__WORK REQUIRED__. Could you set down exactly the lines of the data below, starting at the one that holds "Lemma parse_digits_go n" and ending at the one that holds "Lemma no_colon_pretty_char d", both included, and only those?

### TASK DATA

(* ===== verification/JsString.v ===== *)
(** * Strings

    The string methods the code uses, on byte strings ([String.string]):
    [indexOf]/[lastIndexOf] with [slice], [split], [includes],
    [startsWith], [endsWith], [toLowerCase] (on the ASCII letters; the
    program only compares lower-cased ASCII keywords and host names),
    [join], [String(n)] on integers ([pretty]) and [Number.parseInt(s, 10)]. *)

From Stdlib Require Import Ascii.
From S2P Require Import Prelude.
Open Scope string_scope.

Definition colon : Ascii.ascii := ":"%char.

(** [s.indexOf(c)] then [s.slice(i + 1)]: what follows the first [c]. *)
Fixpoint after_first (c : Ascii.ascii) (s : string) : option string :=
  match s with
  | "" => None
  | String a s' => if decide (a = c) then Some s' else after_first c s'
  end.

(** [s.lastIndexOf(c)] then the two slices around it. *)
Fixpoint split_last (c : Ascii.ascii) (s : string) : option (string * string) :=
  match s with
  | "" => None
  | String a s' =>
      match split_last c s' with
      | Some (l, r) => Some (String a l, r)
      | None => if decide (a = c) then Some ("", s') else None
      end
  end.

(** [s.split(c)] *)
Fixpoint js_split (c : Ascii.ascii) (s : string) : list string :=
  match s with
  | "" => [""]
  | String a s' =>
      if decide (a = c) then "" :: js_split c s'
      else match js_split c s' with
           | [] => [String a ""]
           | w :: ws => String a w :: ws
           end
  end.

(** [s.startsWith(p)], [s.includes(p)], [s.endsWith(p)] *)
Definition starts_with (p s : string) : bool := String.prefix p s.

(** [s.slice(p.length)] when [s.startsWith(p)] *)
Fixpoint after_prefix (p s : string) : option string :=
  match p, s with
  | "", _ => Some s
  | String a p', String b s' => if decide (a = b) then after_prefix p' s' else None
  | String _ _, "" => None
  end.

Fixpoint includes (p s : string) : bool :=
  String.prefix p s ||
  match s with "" => false | String _ s' => includes p s' end.

Fixpoint ends_with (p s : string) : bool :=
  bool_decide (s = p) ||
  match s with "" => false | String _ s' => ends_with p s' end.

(** [s.toLowerCase()] *)
Definition lower_char (a : Ascii.ascii) : Ascii.ascii :=
  let n := Ascii.N_of_ascii a in
  if ((65 <=? n) && (n <=? 90))%N then Ascii.ascii_of_N (n + 32) else a.

Fixpoint to_lower (s : string) : string :=
  match s with
  | "" => ""
  | String a s' => String (lower_char a) (to_lower s')
  end.

(** [ws.join(sep)] *)
Fixpoint js_join (sep : string) (ws : list string) : string :=
  match ws with
  | [] => ""
  | [w] => w
  | w :: ws' => w +:+ sep +:+ js_join sep ws'
  end.

(** [Number.parseInt(s, 10)]: skip white space, an optional sign, then the
    longest run of digits; [None] is [NaN]. *)
Definition digit_of (a : Ascii.ascii) : option Z :=
  let n := Z.of_N (Ascii.N_of_ascii a) in
  if ((48 <=? n) && (n <=? 57))%Z then Some (n - 48)%Z else None.

Definition is_space (a : Ascii.ascii) : bool :=
  let n := Z.of_N (Ascii.N_of_ascii a) in
  ((n =? 32) || ((9 <=? n) && (n <=? 13)))%Z.

Fixpoint trim_start (s : string) : string :=
  match s with
  | "" => ""
  | String a s' => if is_space a then trim_start s' else s
  end.

(** The digits at the head of [s], accumulated onto [acc]. *)
Fixpoint digits_from (acc : Z) (s : string) : Z :=
  match s with
  | "" => acc
  | String a s' =>
      match digit_of a with
      | Some d => digits_from (10 * acc + d) s'
      | None => acc
      end
  end.

Definition parse_digits (s : string) : option Z :=
  match s with
  | "" => None
  | String a s' =>
      match digit_of a with
      | Some d => Some (digits_from d s')
      | None => None
      end
  end.

Definition parseInt (s : string) : option Z :=
  match trim_start s with
  | "" => None
  | String a s' =>
      if decide (a = "-"%char) then option_map Z.opp (parse_digits s')
      else if decide (a = "+"%char) then parse_digits s'
      else parse_digits (String a s')
  end.

Definition num_to_string (n : Z) : string := pretty n.

Definition no_char (c : Ascii.ascii) (s : string) : Prop := after_first c s = None.

(** ** Splitting *)

Lemma after_first_app c s t :
  no_char c s -> after_first c (s +:+ String c t) = Some t.
Proof.
  unfold no_char. induction s as [|a s IH]; simpl.
  - intros _. by rewrite decide_True.
  - case_decide; [done|]. apply IH.
Qed.

Lemma after_prefix_app p s : after_prefix p (p +:+ s) = Some s.
Proof. induction p as [|a p IH]; [done|]. simpl. by destruct (decide (a = a)). Qed.

Lemma split_last_None c s : split_last c s = None <-> no_char c s.
Proof.
  unfold no_char. induction s as [|a s IH]; simpl; [done|].
  destruct (split_last c s) as [[l r]|] eqn:E.
  - case_decide; [done|]. split; [done|]. intros Hs. by apply IH in Hs.
  - case_decide; [done|]. tauto.
Qed.

Lemma split_last_app c s t :
  no_char c t -> split_last c (s +:+ String c t) = Some (s, t).
Proof.
  intros Ht. induction s as [|a s IH]; simpl.
  - apply split_last_None in Ht. rewrite Ht. by rewrite decide_True.
  - by rewrite IH.
Qed.

Lemma split_last_sound c s l r :
  split_last c s = Some (l, r) -> s = l +:+ String c r /\ no_char c r.
Proof.
  revert l. induction s as [|a s IH]; simpl; [done|]. intros l.
  destruct (split_last c s) as [[l' r']|] eqn:E.
  - intros [= <- <-]. destruct (IH l' eq_refl) as [-> ?]. done.
  - case_decide; [|done]. intros [= <- <-]. subst.
    split; [done | by apply split_last_None].
Qed.

Lemma js_split_ne c s : js_split c s <> [].
Proof.
  destruct s as [|a s]; simpl; [done|]. case_decide; [done|].
  by destruct (js_split c s).
Qed.

Lemma js_split_no_char c s : no_char c s -> js_split c s = [s].
Proof.
  unfold no_char. induction s as [|a s IH]; simpl; [done|].
  case_decide; [done|]. intros Hs. by rewrite IH.
Qed.

Lemma js_split_app c s t :
  no_char c s -> js_split c (s +:+ String c t) = s :: js_split c t.
Proof.
  unfold no_char. induction s as [|a s IH]; simpl.
  - intros _. by rewrite decide_True.
  - case_decide; [done|]. intros Hs. by rewrite IH.
Qed.

(** ** Appending *)

Lemma str_app_cons a (s t : string) : String a s +:+ t = String a (s +:+ t).
Proof. done. Qed.

Lemma str_app_assoc (s t u : string) : (s +:+ t) +:+ u = s +:+ (t +:+ u).
Proof. induction s as [|a s IH]; [done|]. by rewrite !str_app_cons, IH. Qed.

Lemma str_app_nil_r (s : string) : s +:+ "" = s.
Proof. induction s as [|a s IH]; [done|]. by rewrite str_app_cons, IH. Qed.

Lemma no_char_app c s t : no_char c (s +:+ t) <-> no_char c s /\ no_char c t.
Proof.
  unfold no_char. induction s as [|a s IH]; simpl; [tauto|].
  case_decide; [split; [done | by intros []] | apply IH].
Qed.

(** Appending after a separator that occurs in neither prefix is injective. *)
Lemma sep_app_inj c s1 s2 t1 t2 :
  no_char c s1 -> no_char c s2 ->
  s1 +:+ String c t1 = s2 +:+ String c t2 -> s1 = s2 /\ t1 = t2.
Proof.
  unfold no_char. revert s2.
  induction s1 as [|a s1 IH]; intros [|b s2]; simpl; repeat case_decide; try done.
  - intros _ _ [= ->]. done.
  - intros _ _ [= ? ?]. congruence.
  - intros _ _ [= ? ?]. congruence.
  - intros H1 H2 [= -> E]. destruct (IH s2 H1 H2 E) as [-> ->]. done.
Qed.

(** ** Numbers in strings *)

Lemma digit_of_pretty_char d :
  (d < 10)%N -> digit_of (pretty_N_char d) = Some (Z.of_N d).
Proof.
  intros Hd. destruct d as [|p]; [done|].
  do 4 (destruct p as [p|p|]; try done); lia.
Qed.

Lemma parse_digits_go n s :
  (0 < n)%N -> parse_digits (pretty_N_go n s) = Some (digits_from (Z.of_N n) s).
Proof.
  revert s. induction (N.lt_wf_0 n) as [n _ IH]; intros s Hn.
  rewrite pretty_N_go_step by done.
  assert (digit_of (pretty_N_char (n `mod` 10)) = Some (Z.of_N (n `mod` 10))) as Hc.
  { apply digit_of_pretty_char. by apply N.mod_lt. }
  pose proof (N.div_mod n 10 ltac:(done)) as Hdiv.
  destruct (decide (n / 10 = 0)%N) as [Hz|Hz].
  - rewrite Hz, pretty_N_go_0. cbn [parse_digits]. rewrite Hc. repeat f_equal. lia.
  - assert (n / 10 < n)%N as Hlt by (apply N.div_lt; lia).
    assert (0 < n / 10)%N as Hpos by (by apply N.neq_0_lt_0).
    rewrite IH by done. cbn [digits_from]. rewrite Hc.
    repeat f_equal. lia.
Qed.

(** A string that starts with a digit starts with no space and no sign. *)
Lemma parseInt_digits s z : parse_digits s = Some z -> parseInt s = Some z.
Proof.
  unfold parseInt. destruct s as [|a s]; [done|]. cbn [parse_digits trim_start].
  destruct (digit_of a) as [d|] eqn:E; [|done]. intros Hz.
  assert (is_space a = false) as ->.
  { unfold digit_of in E. unfold is_space. case_match; [|done]. reflect_bools.
    apply orb_false_intro; [lia|]. apply andb_false_iff. right. lia. }
  rewrite decide_False by by intros ->. rewrite decide_False by by intros ->.
  cbn [parse_digits]. by rewrite E.
Qed.

Lemma pretty_N_Z p : pretty (Z.pos p) = pretty_N_go (N.pos p) "".
Proof. done. Qed.

Lemma parse_digits_pos p : parse_digits (pretty (Z.pos p)) = Some (Z.pos p).
Proof. rewrite pretty_N_Z, parse_digits_go by lia. done. Qed.

Lemma parseInt_num_to_string n : parseInt (num_to_string n) = Some n.
Proof.
  unfold num_to_string. destruct n as [|p|p]; [done| |].
  - apply parseInt_digits, parse_digits_pos.
  - change (pretty (Z.neg p)) with ("-" +:+ pretty (Z.pos p)).
    change (parseInt ("-" +:+ pretty (Z.pos p)))
      with (option_map Z.opp (parse_digits (pretty (Z.pos p)))).
    by rewrite parse_digits_pos.
Qed.

Lemma no_colon_pretty_char d : (d < 10)%N -> pretty_N_char d <> colon.
Proof.
  intros Hd. destruct d as [|p]; [done|].
  do 4 (destruct p as [p|p|]; try done); lia.
Qed.

Lemma no_colon_go n s : no_char colon s -> no_char colon (pretty_N_go n s).
Proof.
  revert s. induction (N.lt_wf_0 n) as [n _ IH]; intros s Hs.
  destruct (decide (n = 0)%N) as [->|Hn]; [by rewrite pretty_N_go_0|].
  rewrite pretty_N_go_step by lia. apply IH; [apply N.div_lt; lia|].
  unfold no_char. cbn [after_first].
  rewrite decide_False; [done|]. apply no_colon_pretty_char. by apply N.mod_lt.
Qed.

Lemma no_colon_num n : no_char colon (num_to_string n).
Proof.
  unfold num_to_string. destruct n as [|p|p]; [done| |].
  - rewrite pretty_N_Z. by apply no_colon_go.
  - change (pretty (Z.neg p)) with ("-" +:+ pretty (Z.pos p)).
    apply no_char_app. split; [done|]. rewrite pretty_N_Z. by apply no_colon_go.
Qed.

#[global] Instance num_to_string_inj : Inj (=) (=) num_to_string.
Proof. unfold num_to_string. apply _. Qed.

#[export] Hint Resolve no_colon_num : js.

(** [s.replace(/\/$/, '')] *)
Fixpoint strip_trailing_slash (s : string) : string :=
  match s with
  | "" => ""
  | String a "" => if bool_decide (a = "/"%char) then "" else s
  | String a s' => String a (strip_trailing_slash s')
  end.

######

__ANSWER SPACE__.
Lemma parse_digits_go n s :
  (0 < n)%N -> parse_digits (pretty_N_go n s) = Some (digits_from (Z.of_N n) s).
Proof.
  revert s. induction (N.lt_wf_0 n) as [n _ IH]; intros s Hn.
  rewrite pretty_N_go_step by done.
  assert (digit_of (pretty_N_char (n `mod` 10)) = Some (Z.of_N (n `mod` 10))) as Hc.
  { apply digit_of_pretty_char. by apply N.mod_lt. }
  pose proof (N.div_mod n 10 ltac:(done)) as Hdiv.
  destruct (decide (n / 10 = 0)%N) as [Hz|Hz].
  - rewrite Hz, pretty_N_go_0. cbn [parse_digits]. rewrite Hc. repeat f_equal. lia.
  - assert (n / 10 < n)%N as Hlt by (apply N.div_lt; lia).
    assert (0 < n / 10)%N as Hpos by (by apply N.neq_0_lt_0).
    rewrite IH by done. cbn [digits_from]. rewrite Hc.
    repeat f_equal. lia.
Qed.

(** A string that starts with a digit starts with no space and no sign. *)
Lemma parseInt_digits s z : parse_digits s = Some z -> parseInt s = Some z.
Proof.
  unfold parseInt. destruct s as [|a s]; [done|]. cbn [parse_digits trim_start].
  destruct (digit_of a) as [d|] eqn:E; [|done]. intros Hz.
  assert (is_space a = false) as ->.
  { unfold digit_of in E. unfold is_space. case_match; [|done]. reflect_bools.
    apply orb_false_intro; [lia|]. apply andb_false_iff. right. lia. }
  rewrite decide_False by by intros ->. rewrite decide_False by by intros ->.
  cbn [parse_digits]. by rewrite E.
Qed.

Lemma pretty_N_Z p : pretty (Z.pos p) = pretty_N_go (N.pos p) "".
Proof. done. Qed.

Lemma parse_digits_pos p : parse_digits (pretty (Z.pos p)) = Some (Z.pos p).
Proof. rewrite pretty_N_Z, parse_digits_go by lia. done. Qed.

Lemma parseInt_num_to_string n : parseInt (num_to_string n) = Some n.
Proof.
  unfold num_to_string. destruct n as [|p|p]; [done| |].
  - apply parseInt_digits, parse_digits_pos.
  - change (pretty (Z.neg p)) with ("-" +:+ pretty (Z.pos p)).
    change (parseInt ("-" +:+ pretty (Z.pos p)))
      with (option_map Z.opp (parse_digits (pretty (Z.pos p)))).
    by rewrite parse_digits_pos.
Qed.

Lemma no_colon_pretty_char d : (d < 10)%N -> pretty_N_char d <> colon.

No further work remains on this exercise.